In another life I trained Marines. If I was training someone from MARSOC, their training would include sitting them on a stationary bike and strapping an oxygen depletion mask onto their face. Not fun. More than one passed out. And not once was I able to break their fall. But this training was necessary to equip them for the mountainous terrain they were to encounter in combat. To strengthen their lung capacity. To equip them.
I used to think that strength and maturity was a natural progression of age (wisdom comes with age, right?) but it’s not. Experience comes with age. Wisdom comes from how you choose to handle your experiences. It’s the strength to ask ‘what can I learn from this’ and then take the difficult steps to change. It’s the courage to ask a trusted friend or spouse for feedback, to ask God for help, and then to take action. It’s choosing to surround yourself with wise people. Wisdom comes from choosing training over foolishness.

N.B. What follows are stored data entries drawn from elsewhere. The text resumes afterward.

Lemma modify_thread_frame a f s s' :
  (forall t, core (f t) = core t) -> modify_thread a f s = Ok s' ->
  s' = set_threads (threads s') s /\ forall b, core <$> threads s' !! b = core <$> threads s !! b.
Proof.
  intros Hf H. unfold modify_thread in H. destruct (get_thread s a) as [t|] eqn:Ht; [|done]. simpl in H.
  injection H as <-. split; [done|]. intros b. cbn [threads set_threads].
  unfold get_thread, checked in Ht. destruct (threads s !! a) as [t'|] eqn:Hl; [|done]. injection Ht as ->.
  destruct (decide (b = a)) as [->|]; [by rewrite lookup_insert_eq, Hl; simpl; rewrite Hf|by rewrite lookup_insert_ne].
Qed.

Lemma discard_thread_frame t s s' :
  discard_thread t s = Ok s' ->
  s' = set_threads (threads s') s /\ forall b, core <$> threads s' !! b = core <$> threads s !! b.
Proof.
  intros H. unfold discard_thread in H. bind_in H. bind_in H. bind_in H.
  destruct (modify_thread_frame _ (set_next_thread _) _ _ (fun t => eq_refl) E0) as [H1 H2].
  destruct (modify_thread_frame _ (set_prev_thread _) _ _ (fun t => eq_refl) H) as [H3 H4]. split.
  - rewrite H3, H1 at 1. done.
  - intros b. by rewrite H4, H2.
Qed.

Lemma core_fields t t' : core t' = core t ->
  stack_base t' = stack_base t /\ cr3 t' = cr3 t /\ current_rsp t' = current_rsp t /\ ssefxsave t' = ssefxsave t /\
  status t' = status t /\ pid t' = pid t.
Proof. destruct t, t'. intros [=]. by subst. Qed.

(** An allocated frame of one of the regions. *)
Definition frame_site (rs : list region) (pre : list region) (r : region) (post : list region) (i a : Z) : Prop :=
  rs = pre ++ r :: post /\ Forall region_ok rs /\ gapped rs /\ 0 <= i < frames_of r /\ frame_bitmap r i <> 0 /\
  a = base r + i * 4096.

Lemma free_frame_at m pre r post i a :
  frame_site (memmap_arr m) pre r post i a ->
  exists m', free_frame a m = Ok m' /\ memmap_arr m' = pre ++ set_bitmap r i 0 :: post /\
    heap_page_head m' = heap_page_head m /\ iflag m' = iflag m.
Proof.
  intros (Hrs & Hok & Hg & Hi & Hb & ->). unfold free_frame. cbn [irq_disable_save].
  assert (region_ok r) as Hr.
  { rewrite Hrs in Hok. apply Forall_app in Hok as [_ Hok]. by apply Forall_cons_1 in Hok as [? _]. }
  rewrite (aligned_land r i Hr). cbn [Z.eqb negb]. change (memmap_arr (set_iflag false m)) with (memmap_arr m).
  rewrite Hrs in *. rewrite free_regions_spec by done. cbn [mbind outcome_bind]. eexists. split; [done|].
  rewrite irq_restore_memmap, irq_restore_heap. split_and!; [done|done|]. by rewrite irq_restore_iflag.
Qed.

(** A thread outside the ring can be changed. *)
Lemma ring_outside s l a t : ring s l -> a ∉ l -> ring (set_threads (<[a := t]> (threads s)) s) l.
Proof.
  intros (H1 & H2 & H3 & H4) Ha. split_and!; [done|done|done|]. cbn [running_thread set_threads threads].
  assert (hd_error l = Some (running_thread s)) as Hhd by done.
  eapply linked_ext; [..|exact H4].
  - intros b Hb. rewrite nx_insert, decide_False; [done|]. by intros ->.
  - intros b Hb. rewrite pv_insert, decide_False; [done|]. intros ->. apply elem_of_app in Hb as [Hb|Hb].
    + apply Ha. destruct l; [done|by right].
    + apply list_elem_of_singleton in Hb as ->. apply Ha. destruct l; [done|]. injection Hhd as ->. left.
Qed.
Lemma init_heap_of_spec :
  pt_inv s0 -> enough (8 + (Z.to_nat (5 * ((nodes - 1) / 64)) + n)) (memmap_arr s0) ->
  exists F G s, init_heap_of nodes pml4 (Pst s0 None) = Ok (heap_start, heap_node F 0, Pst s None) /\
    built s0 n nodes ((nodes - 1) / 64) nodes F G s.
Proof.
  intros Hinv Hen. destruct (first_node_spec Hinv Hen) as (f & s1 & s2 & g & s4 & s5 & F & G & E1 & E2 & E3 & E4 & E5 & E6 & Hb).
  destruct (loop_from_inv (loop_state (heap_node F 0)) (init_heap_step pml4 heap_start) (Z.to_nat (nodes - 1)) 1
    (Building (Pst s5 None) (heap_node F 0) (heap_node F 0))) as (b & Hl & F' & G' & s' & Eh & -> & Hb').
  - by exists F, G, s5.
  - intros j b Hj. apply init_heap_step_spec. lia.
  - replace (1 + Z.of_nat (Z.to_nat (nodes - 1))) with nodes in Hb' by lia.
    exists F', G', s'. split; [|done]. unfold init_heap_of. cbn [ms cur]. rewrite E1. cbn [mbind outcome_bind].
    rewrite E2, E3, E4. cbn [mbind outcome_bind]. unfold on_mem. cbn [ms cur]. rewrite E5. cbn [mbind outcome_bind].
    rewrite E6. cbn [mbind outcome_bind]. rewrite Hl, <- Eh. done.
Qed.

End HeapInit.

Section Whole.
Context (hhdm_offset : Z) (dom : Z -> Prop) (pml4 : Z) (Hh : hhdm_ok hhdm_offset).
Context (Hdom : forall p, 0 <= p < 16384 -> dom (pml4_index (HEAP_START_VIRT_DEFINED + p * 4096))).

Lemma init_heap_built s n :
  pt_inv hhdm_offset dom pml4 s -> enough (Z.to_nat 81923 + n) (memmap_arr s) ->
  exists F G s', init_heap hhdm_offset pml4 (Pst s None) = Ok (HEAP_START_VIRT_DEFINED, heap_node hhdm_offset F 0, Pst s' None) /\
    built hhdm_offset dom pml4 s n HEAP_NODES 16383 HEAP_NODES F G s'.
Proof.
  intros Hinv Hen. assert ((HEAP_NODES - 1) / 64 = 16383) as EQ by reflexivity. assert (HEAP_NODES = 1048576) as EN by reflexivity.
  destruct (init_heap_of_spec hhdm_offset dom pml4 Hh s n HEAP_NODES) as (F & G & s' & Hi & Hb); rewrite ?EQ in *;
    [lia|intros p Hp; apply Hdom; lia|done| |by exists F, G, s'].
  by replace (8 + (Z.to_nat (5 * 16383) + n))%nat with (Z.to_nat 81923 + n)%nat by lia.
Qed.

Lemma built_chain s n F G s' :
  built hhdm_offset dom pml4 s n HEAP_NODES 16383 HEAP_NODES F G s' ->
  chain (mm s') (heap_node hhdm_offset F 0) (fresh_heap (Z.to_nat HEAP_NODES)).
Proof.
  intros Hb. assert (HEAP_NODES = 1048576) as EN by reflexivity.
  pose proof (linked_chain hhdm_offset HEAP_NODES ltac:(lia) (mm s') F) as Hc.
  replace (Z.to_nat HEAP_NODES) with (S (Z.to_nat (HEAP_NODES - 1))) by lia.
  replace 0 with (HEAP_NODES - 1 - Z.of_nat (Z.to_nat (HEAP_NODES - 1))) by lia.
  apply Hc; [|apply (bu_linked _ _ _ _ _ _ _ _ _ _ _ Hb)|lia]. intros k Hk.
  destruct (node_at_range hhdm_offset dom pml4 Hh s' F 16384 k) as (H0 & _);
    [apply (bu_nodes _ _ _ _ _ _ _ _ _ _ _ Hb)|lia|unfold NULL; lia].
Qed.

End Whole.

(** C8: [init_heap] builds the heap. With enough free frames it returns; the pages of the
    64 MiB from [HEAP_START_VIRT_DEFINED] are mapped writable to pairwise distinct frames, the chain of
    [next] pointers from [heap_page_head] is the list of free nodes, one for each
    64 bytes, from which the theorems on [kmalloc] and [kfree] start, the page
    tables stay well formed and no other data changes. *)
Theorem init_heap_builds (hhdm_offset : Z) (dom : Z -> Prop) (pml4 : Z) (s : mst)
    (Hh : hhdm_ok hhdm_offset) (Hinv : pt_inv hhdm_offset dom pml4 s)
    (Hdom : forall p, 0 <= p < 16384 -> dom (pml4_index (HEAP_START_VIRT_DEFINED + p * 4096)))
    (Hen : enough (Z.to_nat 81923) (memmap_arr s)) :
  exists head s' G, init_heap hhdm_offset pml4 (Pst s None) = Ok (HEAP_START_VIRT_DEFINED, head, Pst s' None) /\
    pt_inv hhdm_offset dom pml4 s' /\ keeps_data hhdm_offset dom pml4 s s' /\
    chain (mm s') head (fresh_heap (Z.to_nat (HEAP_SIZE_DEFINED / HEAP_CHUNK_SIZE_DEFINED))) /\
    (forall p, 0 <= p < HEAP_SIZE_DEFINED / 4096 ->
       is_frame (G p) /\ page_frame hhdm_offset pml4 (mm s') (HEAP_START_VIRT_DEFINED + p * 4096) (G p) 3) /\
    (forall p q, 0 <= p < HEAP_SIZE_DEFINED / 4096 -> 0 <= q < HEAP_SIZE_DEFINED / 4096 -> G p = G q -> p = q).
Proof.
  destruct (init_heap_built hhdm_offset dom pml4 Hh Hdom s 0 Hinv) as (F & G & s' & Hi & Hb); [by rewrite Nat.add_0_r|].
  pose proof (built_chain hhdm_offset dom pml4 Hh s 0 F G s' Hb) as Hc. destruct Hb as [H1 _ H3 _ _ H6 _ _ H9].
  exists (heap_node hhdm_offset F 0), s', G. change (HEAP_SIZE_DEFINED / 4096) with 16384.
  split; [exact Hi|]. split; [exact H1|]. split; [exact H3|]. split; [exact Hc|]. split.
  - intros p Hp. split; [apply (nf_frame _ _ _ _ _ _ H6); lia|apply H9; lia].
  - intros p q Hp Hq. apply (nf_inj _ _ _ _ _ _ H6); lia.
Qed.

(** ** Witness *)

(** Memory with 512 MiB of free frames and an empty top-level table outside of it. *)
Definition boot_state : mst := Mst (fun _ => 0) true [region_of (Entry 0x100000 0x20000000 0)] 0 [].

Lemma boot_regions_ok : regions_ok (memmap_arr boot_state).
Proof.
  split.
  - constructor; [|done]. apply region_of_ok. repeat split; vm_compute; congruence.
  - apply (region_of_sorted [Entry 0x100000 0x20000000 0]). repeat constructor.
Qed.

Lemma boot_state_inv : pt_inv sample_hhdm (fun _ => True) sample_pml4 boot_state.
Proof.
  split.
  - intros p q a _ _ _ _ Hp Hq. apply zero_table_at in Hp as [-> _], Hq as [-> _]. done.
  - intros p a _ _ Hp. apply zero_table_at in Hp as [_ ->]. exists 0x1000.
    split_and!; [done|lia|vm_compute; discriminate|done|]. intros (r & i & Hr & _ & Hi & Ha & _).
    apply list_elem_of_singleton in Hr as ->. cbn in Ha. lia.
  - exact boot_regions_ok.
  - intros x. cbn. lia.
Qed.
(** The heap and its test, from the state after [load_tss]. *)
Lemma heap_tested es cr3 m0 pml4 s :
  unmapped_index m0 cr3 384 -> paged es cr3 m0 pml4 (Z.to_nat 81923) s ->
  exists head p s', init_heap hhdm_offset pml4 (Pst s None) = Ok (HEAP_START_VIRT_DEFINED, head, p) /\
    test_memory (set_heap (heap_list (Z.to_nat HEAP_NODES) (mm (ms p)) head) (ms p)) = Ok (true, s') /\
    pt_inv hhdm_offset (unmapped_index m0 cr3) pml4 s' /\
    (forall q, 0 <= q < 16384 -> exists f, is_frame f /\ page_frame hhdm_offset pml4 (mm s') (HEAP_START_VIRT_DEFINED + q * 4096) f 3) /\
    heap_page_head s' = tested ++ fresh_heap (Z.to_nat HEAP_NODES - 10) /\
    (forall x, data_byte hhdm_offset (unmapped_index m0 cr3) pml4 s x -> ~ (HEAP_START_VIRT_DEFINED <= x < HEAP_START_VIRT_DEFINED + 80) ->
       mm s' x = mm s x).
Proof.
  intros H384 [H1 H2 H3].
  assert (forall p, 0 <= p < 16384 -> unmapped_index m0 cr3 (pml4_index (HEAP_START_VIRT_DEFINED + p * 4096))) as Hdom
    by (intros p Hp; by rewrite heap_index_384).
  destruct (init_heap_built hhdm_offset _ pml4 Hh Hdom s 0 H1) as (F & G & s1 & Hi & Hb); [by rewrite Nat.add_0_r|].
  pose proof (built_chain hhdm_offset _ pml4 Hh s 0 F G s1 Hb) as Hc. destruct Hb as [B1 _ B3 _ _ B6 _ _ B9].
  apply chain_fresh in Hc. rewrite heap_head in Hc.
  set (m := fill_words 10 0 (mm s1) HEAP_START_VIRT_DEFINED).
  assert (variant hhdm_offset (unmapped_index m0 cr3) pml4 s1 m) as Hv.
  { split; [apply fill_words_ok, (pi_mem _ _ _ _ B1)|]. intros x Hx. apply fill_words_out; [lia|]. intros Hr.
    apply Hx, above_data; [done|lia]. }
  eexists _, _, _. split; [exact Hi|]. cbn [ms]. rewrite Hc. unfold set_heap. rewrite test_memory_passes. fold m.
  split; [done|]. split_and!.
  - pose proof (variant_inv hhdm_offset _ pml4 s1 m B1 Hv) as [I1 I2 I3 I4]. by split.
  - intros q Hq. exists (G q). split; [apply (nf_frame _ _ _ _ _ _ B6); lia|].
    apply (variant_page hhdm_offset (unmapped_index m0 cr3) pml4 s1); [done|by apply Hdom|apply B9; lia].
  - done.
  - intros x Hx Hr. cbn [mm]. unfold m. rewrite fill_words_out by lia. by apply B3.
Qed.
(* ===== verification/UacpiRefs.v ===== *)
(** * References to ACPI tables

    The invariant of the array of tables of [UacpiTables] over every sequence of calls of a client: the
    array is within its capacity, a referenced table is mapped, and no assertion of the kernel's
    callbacks fails.  References against a counter, and the search by signature. *)

From S2P Require Import Prelude Memory Machine Frames Heap Paging Loader LoadImage HeapInit KernelApi Acpi UacpiTables.

Local Open Scope list_scope.

(** ** Results without a failed assertion *)

Definition safe {A : Type} (Q : A -> Prop) (o : outcome A) : Prop :=
  match o with Ok a => Q a | Err e => e <> AssertFailed end.

Lemma safe_bind {A B} (P : A -> Prop) (Q : B -> Prop) (m : outcome A) (f : A -> outcome B) :
  safe P m -> (forall a, P a -> safe Q (f a)) -> safe Q (m ≫= f).
Proof. destruct m; cbn; auto. Qed.

Lemma safe_weaken {A} (P Q : A -> Prop) o : (forall a, P a -> Q a) -> safe P o -> safe Q o.
Proof. destruct o; cbn; auto. Qed.

Lemma safe_loop {S} (P : S -> Prop) (f : Z -> S -> outcome S) n s :
  (forall i s, P s -> safe P (f i s)) -> P s -> safe P (loop n f s).
Proof.
  intros Hf. unfold loop. generalize 0. induction (Z.to_nat n) as [|k IH] in s |- *; intros i Hs; cbn [loop_from]; [done|].
  apply (safe_bind P); [by apply Hf|]. intros a Ha. by apply IH.
Qed.

Lemma safe_checked {A} (o : option A) e : e <> AssertFailed -> safe (fun a => o = Some a) (checked o e).
Proof. intros. by destruct o. Qed.

Definition any {A : Type} (_ : A) : Prop := True.

(** ** The kernel's callbacks *)

(** Follows the code; what a step returns is forgotten. *)
Ltac safe_step :=
  match goal with
  | |- safe _ (Ok _) => cbn [safe]
  | |- safe _ (Err _) => discriminate
  | |- safe _ (mbind _ _) => apply (safe_bind any); [|intros ? _]
  | |- safe any (loop _ _ _) => apply (safe_loop any); [intros ? ? _|exact I]
  | |- safe _ (let '(_, _) := ?x in _) => destruct x
  | |- safe _ (match ?x with _ => _ end) => destruct x
  | |- any _ => exact I
  | |- safe any (checked ?o _) => destruct o; [exact I|discriminate]
  end.
Create HintDb safe discriminated.
#[local] Hint Constants Opaque : safe.
Ltac safes := repeat (first [solve [eauto with safe] | safe_step]).

Lemma scan_bitmap_safe n : forall i r, safe any (scan_bitmap n i r).
Proof. induction n as [|n IH]; intros i r; cbn [scan_bitmap]; safes. Qed.

#[local] Hint Resolve scan_bitmap_safe : safe.

Lemma alloc_regions_safe rs : safe any (alloc_regions rs).
Proof. induction rs as [|r rs IH]; cbn [alloc_regions]; safes. Qed.

#[local] Hint Resolve alloc_regions_safe : safe.

Lemma set_status_safe k : forall v l, safe any (set_status k v l).
Proof. induction k as [|k IH]; intros v [|n l]; cbn [set_status]; safes. Qed.

#[local] Hint Resolve set_status_safe : safe.

Lemma kmalloc_safe n s : safe any (kmalloc n s).
Proof. unfold kmalloc, set_status_at. cbn [irq_disable_save]. safes. Qed.

Lemma kfree_safe a s : safe any (kfree a s).
Proof. unfold kfree, set_status_at. cbn [irq_disable_save]. safes. Qed.

#[local] Hint Resolve kmalloc_safe kfree_safe : safe.

Lemma krealloc_byte_safe a n s : safe any (krealloc_byte a n s).
Proof. unfold krealloc_byte, kmalloc_byte_interruptable. cbn [irq_disable_save]. safes. Qed.

#[local] Hint Resolve krealloc_byte_safe : safe.

Lemma map_page_safe hhdm pml4 a v perm p : safe any (map_page hhdm pml4 a v perm p).
Proof. unfold map_page, map_tables, level_step, record_mapping, alloc_frame. cbn [irq_disable_save]. safes. Qed.

#[local] Hint Resolve map_page_safe : safe.

(** ** The invariant *)

(** A table has at least its header; a physical table that is referenced is mapped, at its own address; an invalid
    table is not referenced. *)
Record table_ok (t : uacpi_installed_table) : Prop := {
  to_length : SIZEOF_SDT <= h_length (hdr t);
  to_count : 0 <= reference_count t <= 0xFFFF;
  to_mapped : is_physical (origin t) = true -> reference_count t <> 0 -> ptr t = phys_addr t /\ ptr t <> NULL;
  to_invalid : valid t = false -> reference_count t = 0
}.

Record uacpi_ok (u : uacpi) : Prop := {
  uo_capacity : 0 <= dynamic_capacity u < 2 ^ 63;
  uo_size : table_array_size u <= UACPI_STATIC_TABLE_ARRAY_LEN + dynamic_capacity u;
  uo_tables : Forall table_ok (tables u);
  uo_offline : early_table_access u = false -> tables u = [] /\ dynamic_capacity u = 0
}.

(** The states in which the array can be used. *)
Definition on (s : ust) : Prop := uacpi_ok (uc s) /\ early_table_access (uc s) = true.

Lemma on_uc_eq s s' : uc s' = uc s -> on s -> on s'.
Proof. intros E. unfold on. by rewrite E. Qed.

Lemma on_store i t s : table_ok t -> on s -> on (store_table i t s).
Proof.
  intros Ht [[H1 H2 H3 H4] H5]. split; [|done]. unfold store_table, on_uc. cbn [uc]. unfold table_array_size in *.
  split; cbn; [done| |by apply Forall_insert|]; [unfold table_array_size; cbn; by rewrite length_insert|by rewrite H5].
Qed.

Lemma on_fadt f s : on s -> on (on_uc (set_fadt f) s).
Proof. by intros [[] ?]. Qed.

Lemma on_rev1 b s : on s -> on (on_uc (set_is_rev1 b) s).
Proof. by intros [[] ?]. Qed.

Lemma on_lookup s i t : on s -> tables (uc s) !! i = Some t -> table_ok t.
Proof. intros [[_ _ H _] _]. by apply Forall_lookup_1. Qed.

Lemma is_ok_spec r : BoolSpec (r = UACPI_STATUS_OK) (r <> UACPI_STATUS_OK) (is_ok r).
Proof. unfold is_ok. case_bool_decide; by constructor. Qed.

Lemma has_invalid t : has t UACPI_TABLE_INVALID = negb (valid t).
Proof. unfold valid. by rewrite negb_involutive. Qed.

Lemma table_ok_count x t : SIZEOF_SDT <= h_length (hdr t) -> 0 <= x <= 0xFFFF ->
  (x <> 0 -> (is_physical (origin t) = true -> ptr t = phys_addr t /\ ptr t <> NULL) /\ valid t = true) -> table_ok (set_count x t).
Proof.
  intros H1 H2 H3. split; [done|done|intros Hp Hx; by apply H3|]. intros V. change (valid t = false) in V. cbn.
  destruct (decide (x = 0)) as [|Hx]; [done|]. destruct (H3 Hx) as [_ V']. congruence.
Qed.

Lemma wrap16_small x : 0 <= x < 2 ^ 16 -> wrap16 x = x.
Proof. apply Z.mod_small. Qed.

Section Invariant.
Context (hhdm_offset pml4_address_virt_glob rsdp_address : Z).
Context (call_handler : Z -> Z -> pst -> outcome (Z * Z * pst)) (depth : nat).
Context (Hhandler : forall f a p, safe any (call_handler f a p)).

Local Abbreviation kernel_map := (kernel_map hhdm_offset pml4_address_virt_glob).
Local Abbreviation table_ref_unlocked := (table_ref_unlocked hhdm_offset pml4_address_virt_glob).
Local Abbreviation rd := (rd hhdm_offset pml4_address_virt_glob).
Local Abbreviation checksum := (checksum hhdm_offset pml4_address_virt_glob).

Lemma kernel_map_on addr len s : on s -> safe (fun r => r.1 = addr /\ uc r.2 = uc s /\ on r.2) (kernel_map addr len s).
Proof.
  intros Hs. unfold UacpiTables.kernel_map, uacpi_kernel_map. apply (safe_bind (fun r => r.1 = addr)).
  - safes.
  - intros [v p] E. cbn in *. by split_and!.
Qed.

Lemma kernel_unmap_on addr len s : addr <> NULL -> on s -> safe (fun s' => s' = s /\ on s') (kernel_unmap addr len s).
Proof. intros Ha Hs. unfold kernel_unmap, uacpi_kernel_unmap. destruct (Z.eqb_spec addr NULL); [done|]. cbn. done. Qed.

Lemma vread_safe n : forall m a, safe any (rd n m a).
Proof.
  unfold Acpi.rd. induction n as [|n IH]; intros m a; cbn [vread]; [done|]. apply (safe_bind any); [|intros; safes].
  unfold resolve. destruct (2 ^ 63 <=? a); [done|]. destruct (mmu_step _ _ _ _ ≫= _); [exact I|discriminate].
Qed.

Hint Resolve vread_safe : safe.

Lemma checksum_safe n : forall m p c, safe any (checksum n m p c).
Proof. induction n as [|n IH]; intros m p c; cbn [Acpi.checksum]; safes. Qed.

Hint Resolve checksum_safe : safe.

Lemma verify_checksum_safe t n s : safe any (uacpi_verify_table_checksum hhdm_offset pml4_address_virt_glob t n s).
Proof. unfold uacpi_verify_table_checksum. safes. Qed.

Lemma rd_bytes_safe n : forall m a, safe any (rd_bytes hhdm_offset pml4_address_virt_glob n m a).
Proof. induction n as [|n IH]; intros m a; cbn [rd_bytes]; safes. Qed.

Hint Resolve verify_checksum_safe rd_bytes_safe : safe.

(** *** References *)

(** The result of the first reference: a failure leaves a table without references. *)
Lemma map_table_on t s : on s -> table_ok t -> reference_count t = 0 -> valid t = true -> is_physical (origin t) = true ->
  safe (fun '(ret, t', s') => on s' /\ uc s' = uc s /\ hdr t' = hdr t /\ reference_count t' = 0 /\
    (ret = UACPI_STATUS_OK -> ptr t' = phys_addr t' /\ ptr t' <> NULL /\ valid t' = true))
    (map_table hhdm_offset pml4_address_virt_glob t s).
Proof.
  intros Hs Ht Hc Hv Hp. unfold map_table. eapply safe_bind; [by apply kernel_map_on|]. intros [v s1] (Hv1 & Hu & Hs1). cbn [fst snd] in *. subst v.
  destruct (Z.eqb_spec (phys_addr t) NULL) as [E|E]; [cbn; by split_and!|].
  destruct (has (set_ptr _ t) UACPI_TABLE_CSUM_VERIFIED); [cbn; by split_and!|].
  eapply safe_bind; [apply verify_checksum_safe|]. intros ret _. destruct (is_ok_spec ret) as [-> |Hne].
  - cbn. split_and!; try done. intros _. split_and!; [done|done|].
    unfold valid, has in *. cbn [flags set_flags set_ptr]. unfold UACPI_TABLE_CSUM_VERIFIED, UACPI_TABLE_INVALID in *.
    by rewrite Z.land_lor_distr_l, Z.lor_0_r.
  - eapply safe_bind; [by apply kernel_unmap_on|]. intros s2 [-> Hs2]. cbn. by split_and!.
Qed.

Lemma first_reference_on t s : on s -> table_ok t -> reference_count t = 0 ->
  safe (fun '(ret, t', s') => on s' /\ hdr t' = hdr t /\ reference_count t' = 0 /\
    (ret = UACPI_STATUS_OK -> (is_physical (origin t') = true -> ptr t' = phys_addr t' /\ ptr t' <> NULL) /\ valid t' = true))
    (first_reference hhdm_offset pml4_address_virt_glob t s).
Proof.
  intros Hs Ht Hc. unfold first_reference. rewrite has_invalid. destruct (valid t) eqn:Hv; cbn [negb]; [|cbn; by split_and!].
  destruct (is_physical (origin t)) eqn:Hp; [|cbn; split_and!; try done; intros _; split; [congruence|done]].
  eapply safe_weaken; [|by apply map_table_on]. intros [[ret t'] s'] (H1 & _ & H2 & H3 & H4). split_and!; try done.
  intros E. destruct (H4 E) as (? & ? & ?). done.
Qed.

Lemma table_ref_on i s : on s -> safe (fun r => on r.2) (table_ref_unlocked i s).
Proof.
  intros Hs. unfold UacpiTables.table_ref_unlocked. eapply safe_bind; [by apply safe_checked|]. intros t Hi.
  pose proof (on_lookup _ _ _ Hs Hi) as [T1 T2 T3 T4].
  eapply (safe_bind (fun '(ret, t', s') => on s' /\ hdr t' = hdr t /\ reference_count t' = reference_count t /\
    (ret <> UACPI_STATUS_OK -> reference_count t = 0) /\
    (ret = UACPI_STATUS_OK -> (is_physical (origin t') = true -> ptr t' = phys_addr t' /\ ptr t' <> NULL) /\ valid t' = true))).
  - destruct (Z.eqb_spec (reference_count t) 0) as [E|E].
    + eapply safe_weaken; [|by apply first_reference_on]. intros [[ret t'] s'] (? & ? & ? & ?). split_and!; try done. congruence.
    + cbn. split_and!; try done. intros _. split; [intros; by apply T3|]. destruct (valid t) eqn:V; [done|]. by rewrite T4 in E.
  - intros [[ret t'] s'] (H1 & H2 & H3 & H4 & H5). destruct (is_ok_spec ret) as [-> |Hne]; cbn [safe snd].
    + apply on_store; [|done]. destruct (H5 eq_refl) as [H6 H7].
      destruct (Z.eqb_spec (reference_count t') 0xFFFF) as [E|E].
      * replace t' with (set_count 0xFFFF t') by (rewrite <- E; by destruct t'). apply table_ok_count; [by rewrite H2|lia|done].
      * rewrite wrap16_small by lia. apply table_ok_count; [by rewrite H2|lia|done].
    + apply on_store; [|done]. specialize (H4 Hne). split; [congruence|lia|intros _ E; congruence|congruence].
Qed.

Lemma table_unref_on i s : on s -> safe (fun r => on r.2) (table_unref_unlocked i s).
Proof.
  intros Hs. unfold table_unref_unlocked. eapply safe_bind; [by apply safe_checked|]. intros t Hi.
  pose proof (on_lookup _ _ _ Hs Hi) as [T1 T2 T3 T4]. destruct (Z.eqb_spec (reference_count t) 0) as [E0|E0]; [done|].
  destruct (Z.eqb_spec (reference_count t) 0xFFFF) as [E1|E1]; [done|].
  assert (valid t = true) as V by (destruct (valid t); [done|by rewrite T4 in E0]).
  destruct (Z.eqb_spec (reference_count t) 1) as [E2|E2]; cbn [andb].
  - destruct (is_physical (origin t)) eqn:Hp.
    + eapply (safe_bind (fun r => r = (set_ptr NULL t, s))).
      * destruct (T3 eq_refl E0) as [E3 E4]. eapply safe_bind; [by apply kernel_unmap_on|]. intros s' [-> _]. done.
      * intros ? ->. cbn [safe snd]. apply on_store; [|done]. change (reference_count (set_ptr NULL t)) with (reference_count t).
        rewrite wrap16_small by lia. apply table_ok_count; [done|lia|intros; lia].
    + cbn [mbind outcome_bind safe snd]. apply on_store; [|done]. rewrite wrap16_small by lia. apply table_ok_count; [done|lia|intros; lia].
  - cbn [mbind outcome_bind safe snd]. apply on_store; [|done]. rewrite wrap16_small by lia.
    apply table_ok_count; [done|lia|]. intros _. split; [intros Hp; by apply T3|done].
Qed.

Bottom line, training is hard. That’s the whole point. It pushes you, stretches you, reveals the truth about your abilities and inabilities. And it makes you stronger if you allow it to accomplish its goal. For the past 6 years, my husband and I have been a part of a group designed to help us train. It’s a support group of sorts that meets via conference call every week. We confess our shortcomings and our victories, learn about what makes us tick and ways we might better cooperate with God and our unique design. It’s hard work, requires sacrifice, and it’s awesome. It’s training.
Perhaps the holiday season poses fresh training opportunities for you? Navigating family visits, Christmas shopping, winter illness, traveling…Whatever unwanted experiences you find yourself in, I pray you are able to embrace the training it offers. May God bless our efforts.